Dataset entries
=-=-=

(** ** The registry *)

Lemma initialize_effect c infos d σ σ' :
  chain_inv σ → outer_call infos → process_initialize infos d σ = Ok ((), σ') →
  step_effect c σ σ' ∧ ∀ k, fits 64 (lamports_at σ' k).
Proof.
  intros Hinv Hout Hrun. pose proof (ci_fits _ Hinv) as Hfit.
  destruct infos as [|s [|oi [|sys [|]]]]; [done..| |done].
  unfold process_initialize, account_is_empty, create_pda in Hrun. inv_M.
  match goal with H : to_bytes_with_discriminator _ = _ |- _ =>
    pose proof (registry_head _ _ H) as Hhead;
    apply (registry_round_trip []) in H as [_ Hlen]; [|constructor] end.
  match goal with H : create_account_at _ _ _ _ _ _ _ _ = _ |- _ =>
    pose proof (create_account_at_fits _ _ _ _ _ _ _ _ _ _ H Hfit) as Hfit1;
    apply (calm_create_account (λ _, True)) in H as [Hnq Hcalm]; [|by rewrite Hlen|apply zlen_ID] end.
  match goal with H : copy_into _ _ _ _ = Ok _ |- _ => apply copy_into_Ok in H as (_ & _ & Hl & ->) end.
  rewrite splice_whole by lia. split; [|by apply all_fits_upd_data].
  apply effect_calm. etrans; [exact Hcalm|]. apply calm_upd_data.
  - intros _ Hq. by apply Hnq, (calm_new _ _ _ Hcalm).
  - done.
Qed.

Lemma push_oracle_effect args odi sys signer reg σ σ' reg' :
  lamports_wf σ → zlen (mo_oracle_pubkey args) = 32 →
  push_oracle args odi sys signer reg σ = Ok (reg', σ') →
  calm (λ _, True) σ σ' ∧ ∀ k, fits 64 (lamports_at σ' k).
Proof.
  intros Hwf Hpk Hrun. pose proof (push_oracle_Ok _ _ _ _ _ _ _ _ Hwf Hpk Hrun) as (_ & _ & (cl & _ & Hnew) & _ & Hfit).
  split; [|done]. unfold push_oracle in Hrun. inv_M.
  match goal with H : create_program_account _ _ _ _ _ _ _ = _ |- _ =>
    pose proof (create_oracle_Ok _ _ _ _ _ _ _ Hwf H) as (Hd & _);
    unfold create_program_account in H; rewrite size_of_Oracle in H; inv_M end.
  match goal with H : create_account_at _ _ _ _ _ _ _ _ = _ |- _ =>
    apply (calm_create_account (λ _, True)) in H as [Hnq Hcalm]; [|lia|apply zlen_ID] end.
  rewrite get_upd_data in Hnew, Hd. cbn [a_data with_data] in Hnew, Hd.
  etrans; [exact Hcalm|]. etrans; apply calm_upd_data; intros _.
  - intros Hq. by apply Hnq, (calm_new _ _ _ Hcalm).
  - intros _. by eapply Oracle_head.
  - eapply Oracle_not_like. rewrite get_upd_data. exact Hd.
  - intros _. by eapply Oracle_head.
Qed.
(* ===== verification/ChainKeys.v ===== *)
(** * The registered VRF keys over time

    A fulfilment is checked under the key in the oracle's account. Here: who
    can change such a key, among all that a step of the chain may do. The
    relation [same_keys P] plays the part that [calm] plays for queues. *)

From S2P Require Import Prelude Pod Api QueueLayout QueueAccount QueueInv QueueAdd QueueSpec QueueTheorems QueueTiny Solana Accounts Instructions Verify Handlers Provide Reason Laws RequestTheorems ProvideTheorems QueueAdmin Solvency Registry RegistryTheorems Chain ChainCalm ChainHandlers ChainTheorems.

(** The VRF key that the program reads in the account [k]. *)
Definition key_of (d : list byte) : option (list byte) :=
  match try_from_bytes (T:=Oracle) d with Ok o => Some (vrf_pubkey o) | _ => None end.
Definition key_at (σ : Store) (k : list byte) : option (list byte) :=
  if bytes_eqb (owner_at σ k) ID then key_of (data_at σ k) else None.

Definition same_keys (P : list byte → Prop) (σ σ' : Store) : Prop := ∀ k, P k → key_at σ' k = key_at σ k.

#[global] Instance same_keys_preorder P : PreOrder (same_keys P).
Proof.
  split; [done|]. intros σ1 σ2 σ3 H1 H2 k HP. by rewrite (H2 k HP), (H1 k HP).
Qed.

(** ** Reading a key *)

Definition oracle_tag : byte := byte.of_Z (discriminator_tag DOracle).

Lemma key_at_owned σ k : owner_at σ k = ID → key_at σ k = key_of (data_at σ k).
Proof. intros H. unfold key_at. by rewrite (proj2 (bytes_eqb_eq _ _) H). Qed.

Lemma key_at_foreign σ k : owner_at σ k ≠ ID → key_at σ k = None.
Proof. intros H. unfold key_at. by rewrite (proj2 (bytes_eqb_neq _ _) H). Qed.

Lemma key_at_oracle σ k (o : Oracle) :
  owner_at σ k = ID → try_from_bytes (data_at σ k) = Ok o → key_at σ k = Some (vrf_pubkey o).
Proof. intros Ho Hd. rewrite key_at_owned by done. unfold key_of. by rewrite Hd. Qed.

Lemma key_at_Some σ k pk :
  key_at σ k = Some pk → owner_at σ k = ID ∧ ∃ o : Oracle, try_from_bytes (data_at σ k) = Ok o ∧ pk = vrf_pubkey o.
Proof.
  unfold key_at, key_of. destruct (bytes_eqb _ ID) eqn:Ho; [|done]. apply bytes_eqb_eq in Ho.
  destruct (try_from_bytes _) as [o| |]; [|done..]. intros [= <-]. split; [done|]. by exists o.
Qed.

(** Data that begins otherwise holds no key. *)
Lemma key_of_head d : head d ≠ Some oracle_tag → key_of d = None.
Proof.
  intros Hh. unfold key_of. destruct (try_from_bytes d) as [o| |] eqn:Hd; [|done..].
  apply try_from_bytes_Ok in Hd as (_ & Hs & _). destruct d as [|b l]; [done|].
  change (slice (b :: l) 0 1) with [b] in Hs. injection Hs as ->. by destruct Hh.
Qed.

Lemma key_of_zeroed d : zeroed d → key_of d = None.
Proof.
  intros ->. apply key_of_head. unfold zeros. by destruct (Z.to_nat _).
Qed.

Lemma key_of_zeros n : key_of (zeros n) = None.
Proof. apply key_of_head. unfold zeros. by destruct (Z.to_nat n). Qed.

=-=-=

◆ **What is being asked**
Only those lines of the entries above that run from the line containing "Definition key_at (σ" to the line containing "owner_at σ k = ID → try_from_bytes", both included, should be transcribed exactly.

◆ **Solution to this problem**
Definition key_at (σ : Store) (k : list byte) : option (list byte) :=
  if bytes_eqb (owner_at σ k) ID then key_of (data_at σ k) else None.

Definition same_keys (P : list byte → Prop) (σ σ' : Store) : Prop := ∀ k, P k → key_at σ' k = key_at σ k.

#[global] Instance same_keys_preorder P : PreOrder (same_keys P).
Proof.
  split; [done|]. intros σ1 σ2 σ3 H1 H2 k HP. by rewrite (H2 k HP), (H1 k HP).
Qed.

(** ** Reading a key *)

Definition oracle_tag : byte := byte.of_Z (discriminator_tag DOracle).

Lemma key_at_owned σ k : owner_at σ k = ID → key_at σ k = key_of (data_at σ k).
Proof. intros H. unfold key_at. by rewrite (proj2 (bytes_eqb_eq _ _) H). Qed.

Lemma key_at_foreign σ k : owner_at σ k ≠ ID → key_at σ k = None.
Proof. intros H. unfold key_at. by rewrite (proj2 (bytes_eqb_neq _ _) H). Qed.

Lemma key_at_oracle σ k (o : Oracle) :
  owner_at σ k = ID → try_from_bytes (data_at σ k) = Ok o → key_at σ k = Some (vrf_pubkey o).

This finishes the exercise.